* REQUIREMENT
For this exercise, reproduce the entries below exactly, but only from the line containing "(** The entry of inode" through the line containing "apply (HQ t4", both included.

* DATASET EXTRACT

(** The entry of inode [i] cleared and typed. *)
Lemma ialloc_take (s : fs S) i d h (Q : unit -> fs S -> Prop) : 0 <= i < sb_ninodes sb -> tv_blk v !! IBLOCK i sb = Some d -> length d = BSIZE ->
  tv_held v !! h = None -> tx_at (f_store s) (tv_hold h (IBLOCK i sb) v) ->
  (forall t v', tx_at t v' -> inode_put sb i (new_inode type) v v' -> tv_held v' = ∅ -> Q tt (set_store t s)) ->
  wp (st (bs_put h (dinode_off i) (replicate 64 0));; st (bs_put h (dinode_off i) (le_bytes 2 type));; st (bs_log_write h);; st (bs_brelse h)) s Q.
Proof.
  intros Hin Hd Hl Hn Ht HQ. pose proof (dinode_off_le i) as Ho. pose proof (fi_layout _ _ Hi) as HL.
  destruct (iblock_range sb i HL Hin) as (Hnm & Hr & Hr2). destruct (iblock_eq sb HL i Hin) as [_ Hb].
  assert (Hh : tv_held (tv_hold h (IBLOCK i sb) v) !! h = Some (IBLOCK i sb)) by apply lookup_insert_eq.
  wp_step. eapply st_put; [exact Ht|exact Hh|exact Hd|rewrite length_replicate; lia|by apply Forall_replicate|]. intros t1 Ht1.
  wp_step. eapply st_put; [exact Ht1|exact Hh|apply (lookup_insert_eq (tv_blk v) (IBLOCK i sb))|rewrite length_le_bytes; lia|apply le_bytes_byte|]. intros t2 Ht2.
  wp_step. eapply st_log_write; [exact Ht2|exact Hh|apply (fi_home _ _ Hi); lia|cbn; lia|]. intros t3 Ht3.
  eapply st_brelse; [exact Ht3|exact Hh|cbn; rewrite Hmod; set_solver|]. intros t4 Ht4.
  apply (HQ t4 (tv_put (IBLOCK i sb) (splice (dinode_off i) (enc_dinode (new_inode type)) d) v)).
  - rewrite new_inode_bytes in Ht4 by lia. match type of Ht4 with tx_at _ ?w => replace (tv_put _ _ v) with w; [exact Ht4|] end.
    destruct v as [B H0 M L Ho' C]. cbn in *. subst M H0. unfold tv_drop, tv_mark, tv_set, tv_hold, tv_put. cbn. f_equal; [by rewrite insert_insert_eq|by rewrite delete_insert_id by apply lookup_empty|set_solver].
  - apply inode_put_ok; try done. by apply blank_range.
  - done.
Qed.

==

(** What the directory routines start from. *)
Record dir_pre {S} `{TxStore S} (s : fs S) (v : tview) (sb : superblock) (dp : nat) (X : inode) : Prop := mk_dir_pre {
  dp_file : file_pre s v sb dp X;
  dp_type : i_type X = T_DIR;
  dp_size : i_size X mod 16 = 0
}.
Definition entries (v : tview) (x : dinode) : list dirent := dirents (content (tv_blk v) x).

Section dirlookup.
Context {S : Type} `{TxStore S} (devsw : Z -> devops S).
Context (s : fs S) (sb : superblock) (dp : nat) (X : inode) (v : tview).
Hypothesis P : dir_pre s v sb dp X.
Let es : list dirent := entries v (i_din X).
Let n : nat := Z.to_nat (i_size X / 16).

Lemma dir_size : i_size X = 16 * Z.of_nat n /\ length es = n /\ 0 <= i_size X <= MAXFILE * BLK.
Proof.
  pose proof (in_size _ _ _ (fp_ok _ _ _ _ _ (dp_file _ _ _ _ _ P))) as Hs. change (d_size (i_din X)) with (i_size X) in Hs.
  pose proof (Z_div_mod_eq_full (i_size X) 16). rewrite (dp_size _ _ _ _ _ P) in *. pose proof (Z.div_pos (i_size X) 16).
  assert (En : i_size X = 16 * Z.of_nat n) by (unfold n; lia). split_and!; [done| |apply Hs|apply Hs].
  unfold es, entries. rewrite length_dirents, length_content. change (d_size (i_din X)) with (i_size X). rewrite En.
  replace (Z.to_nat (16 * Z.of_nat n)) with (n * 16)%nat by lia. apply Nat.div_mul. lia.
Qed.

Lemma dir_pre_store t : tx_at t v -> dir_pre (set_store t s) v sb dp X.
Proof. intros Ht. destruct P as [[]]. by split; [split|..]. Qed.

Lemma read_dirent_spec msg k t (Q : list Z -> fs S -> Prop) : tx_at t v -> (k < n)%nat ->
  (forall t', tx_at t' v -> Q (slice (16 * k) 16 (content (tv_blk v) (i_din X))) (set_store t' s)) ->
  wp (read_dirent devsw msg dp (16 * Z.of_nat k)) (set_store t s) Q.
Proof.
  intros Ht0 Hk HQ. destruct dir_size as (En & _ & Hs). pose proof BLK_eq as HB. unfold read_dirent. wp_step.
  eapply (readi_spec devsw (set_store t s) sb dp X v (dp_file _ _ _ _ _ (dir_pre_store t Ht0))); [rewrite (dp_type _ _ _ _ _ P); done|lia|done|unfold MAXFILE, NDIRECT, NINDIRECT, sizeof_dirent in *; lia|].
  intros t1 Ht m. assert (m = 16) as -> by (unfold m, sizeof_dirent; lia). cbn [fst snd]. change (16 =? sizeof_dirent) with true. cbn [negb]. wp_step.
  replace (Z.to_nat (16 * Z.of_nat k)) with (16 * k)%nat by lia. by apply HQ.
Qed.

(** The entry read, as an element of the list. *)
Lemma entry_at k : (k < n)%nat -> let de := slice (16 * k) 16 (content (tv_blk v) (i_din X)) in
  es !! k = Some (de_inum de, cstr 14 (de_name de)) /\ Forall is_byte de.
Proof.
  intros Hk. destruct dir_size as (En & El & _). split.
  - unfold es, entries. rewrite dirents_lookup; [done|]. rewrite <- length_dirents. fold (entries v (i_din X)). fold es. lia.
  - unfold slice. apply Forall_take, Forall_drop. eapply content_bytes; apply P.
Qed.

--

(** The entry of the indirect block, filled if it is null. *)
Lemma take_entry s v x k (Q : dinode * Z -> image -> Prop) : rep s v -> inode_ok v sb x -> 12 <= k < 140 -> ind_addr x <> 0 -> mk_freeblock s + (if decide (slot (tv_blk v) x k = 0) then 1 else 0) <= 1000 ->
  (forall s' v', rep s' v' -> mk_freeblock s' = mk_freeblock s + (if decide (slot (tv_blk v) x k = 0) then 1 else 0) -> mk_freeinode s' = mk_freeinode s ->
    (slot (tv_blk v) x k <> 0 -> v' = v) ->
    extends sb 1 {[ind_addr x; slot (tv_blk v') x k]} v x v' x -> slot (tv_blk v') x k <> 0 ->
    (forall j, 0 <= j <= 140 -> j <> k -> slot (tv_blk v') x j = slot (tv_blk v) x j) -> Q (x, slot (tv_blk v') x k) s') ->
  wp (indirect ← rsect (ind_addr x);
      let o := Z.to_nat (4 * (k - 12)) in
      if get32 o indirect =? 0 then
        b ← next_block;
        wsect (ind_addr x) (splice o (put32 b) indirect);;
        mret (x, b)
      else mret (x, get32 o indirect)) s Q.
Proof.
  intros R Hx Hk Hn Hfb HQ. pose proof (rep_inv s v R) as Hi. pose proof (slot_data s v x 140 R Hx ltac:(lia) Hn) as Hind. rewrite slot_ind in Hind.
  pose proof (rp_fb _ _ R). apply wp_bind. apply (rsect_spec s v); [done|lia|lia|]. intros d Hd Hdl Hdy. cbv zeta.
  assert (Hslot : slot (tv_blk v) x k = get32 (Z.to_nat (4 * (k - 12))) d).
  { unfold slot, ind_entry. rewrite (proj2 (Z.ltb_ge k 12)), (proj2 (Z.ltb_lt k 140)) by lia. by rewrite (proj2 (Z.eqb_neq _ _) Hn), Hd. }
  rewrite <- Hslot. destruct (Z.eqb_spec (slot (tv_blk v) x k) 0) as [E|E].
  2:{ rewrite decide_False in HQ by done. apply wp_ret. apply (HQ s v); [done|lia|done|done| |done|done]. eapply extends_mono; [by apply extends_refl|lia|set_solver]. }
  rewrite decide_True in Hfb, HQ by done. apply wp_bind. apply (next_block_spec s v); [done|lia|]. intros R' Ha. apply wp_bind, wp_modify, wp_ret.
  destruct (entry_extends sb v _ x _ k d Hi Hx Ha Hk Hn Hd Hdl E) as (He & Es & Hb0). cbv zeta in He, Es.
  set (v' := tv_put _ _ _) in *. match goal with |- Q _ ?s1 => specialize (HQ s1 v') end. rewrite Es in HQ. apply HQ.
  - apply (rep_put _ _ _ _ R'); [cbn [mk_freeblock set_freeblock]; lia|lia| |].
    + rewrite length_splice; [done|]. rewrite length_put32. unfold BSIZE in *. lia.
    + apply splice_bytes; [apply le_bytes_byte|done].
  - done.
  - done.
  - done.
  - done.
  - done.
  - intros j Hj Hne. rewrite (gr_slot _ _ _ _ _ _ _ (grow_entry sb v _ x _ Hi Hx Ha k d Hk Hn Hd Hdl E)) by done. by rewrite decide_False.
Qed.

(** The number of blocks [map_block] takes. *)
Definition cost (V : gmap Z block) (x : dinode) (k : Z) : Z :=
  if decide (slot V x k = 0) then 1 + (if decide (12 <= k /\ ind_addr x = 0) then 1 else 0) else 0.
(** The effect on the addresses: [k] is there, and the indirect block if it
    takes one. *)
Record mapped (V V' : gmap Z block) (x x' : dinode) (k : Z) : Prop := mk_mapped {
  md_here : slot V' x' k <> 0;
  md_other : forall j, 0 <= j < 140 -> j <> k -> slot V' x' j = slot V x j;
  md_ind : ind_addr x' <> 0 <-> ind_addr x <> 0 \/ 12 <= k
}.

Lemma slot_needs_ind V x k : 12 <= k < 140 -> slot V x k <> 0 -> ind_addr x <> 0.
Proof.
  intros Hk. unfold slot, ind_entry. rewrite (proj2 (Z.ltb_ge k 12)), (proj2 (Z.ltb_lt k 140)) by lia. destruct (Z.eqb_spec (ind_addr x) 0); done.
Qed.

* FINISHED TASK
(** The entry of inode [i] cleared and typed. *)
Lemma ialloc_take (s : fs S) i d h (Q : unit -> fs S -> Prop) : 0 <= i < sb_ninodes sb -> tv_blk v !! IBLOCK i sb = Some d -> length d = BSIZE ->
  tv_held v !! h = None -> tx_at (f_store s) (tv_hold h (IBLOCK i sb) v) ->
  (forall t v', tx_at t v' -> inode_put sb i (new_inode type) v v' -> tv_held v' = ∅ -> Q tt (set_store t s)) ->
  wp (st (bs_put h (dinode_off i) (replicate 64 0));; st (bs_put h (dinode_off i) (le_bytes 2 type));; st (bs_log_write h);; st (bs_brelse h)) s Q.
Proof.
  intros Hin Hd Hl Hn Ht HQ. pose proof (dinode_off_le i) as Ho. pose proof (fi_layout _ _ Hi) as HL.
  destruct (iblock_range sb i HL Hin) as (Hnm & Hr & Hr2). destruct (iblock_eq sb HL i Hin) as [_ Hb].
  assert (Hh : tv_held (tv_hold h (IBLOCK i sb) v) !! h = Some (IBLOCK i sb)) by apply lookup_insert_eq.
  wp_step. eapply st_put; [exact Ht|exact Hh|exact Hd|rewrite length_replicate; lia|by apply Forall_replicate|]. intros t1 Ht1.
  wp_step. eapply st_put; [exact Ht1|exact Hh|apply (lookup_insert_eq (tv_blk v) (IBLOCK i sb))|rewrite length_le_bytes; lia|apply le_bytes_byte|]. intros t2 Ht2.
  wp_step. eapply st_log_write; [exact Ht2|exact Hh|apply (fi_home _ _ Hi); lia|cbn; lia|]. intros t3 Ht3.
  eapply st_brelse; [exact Ht3|exact Hh|cbn; rewrite Hmod; set_solver|]. intros t4 Ht4.
  apply (HQ t4 (tv_put (IBLOCK i sb) (splice (dinode_off i) (enc_dinode (new_inode type)) d) v)).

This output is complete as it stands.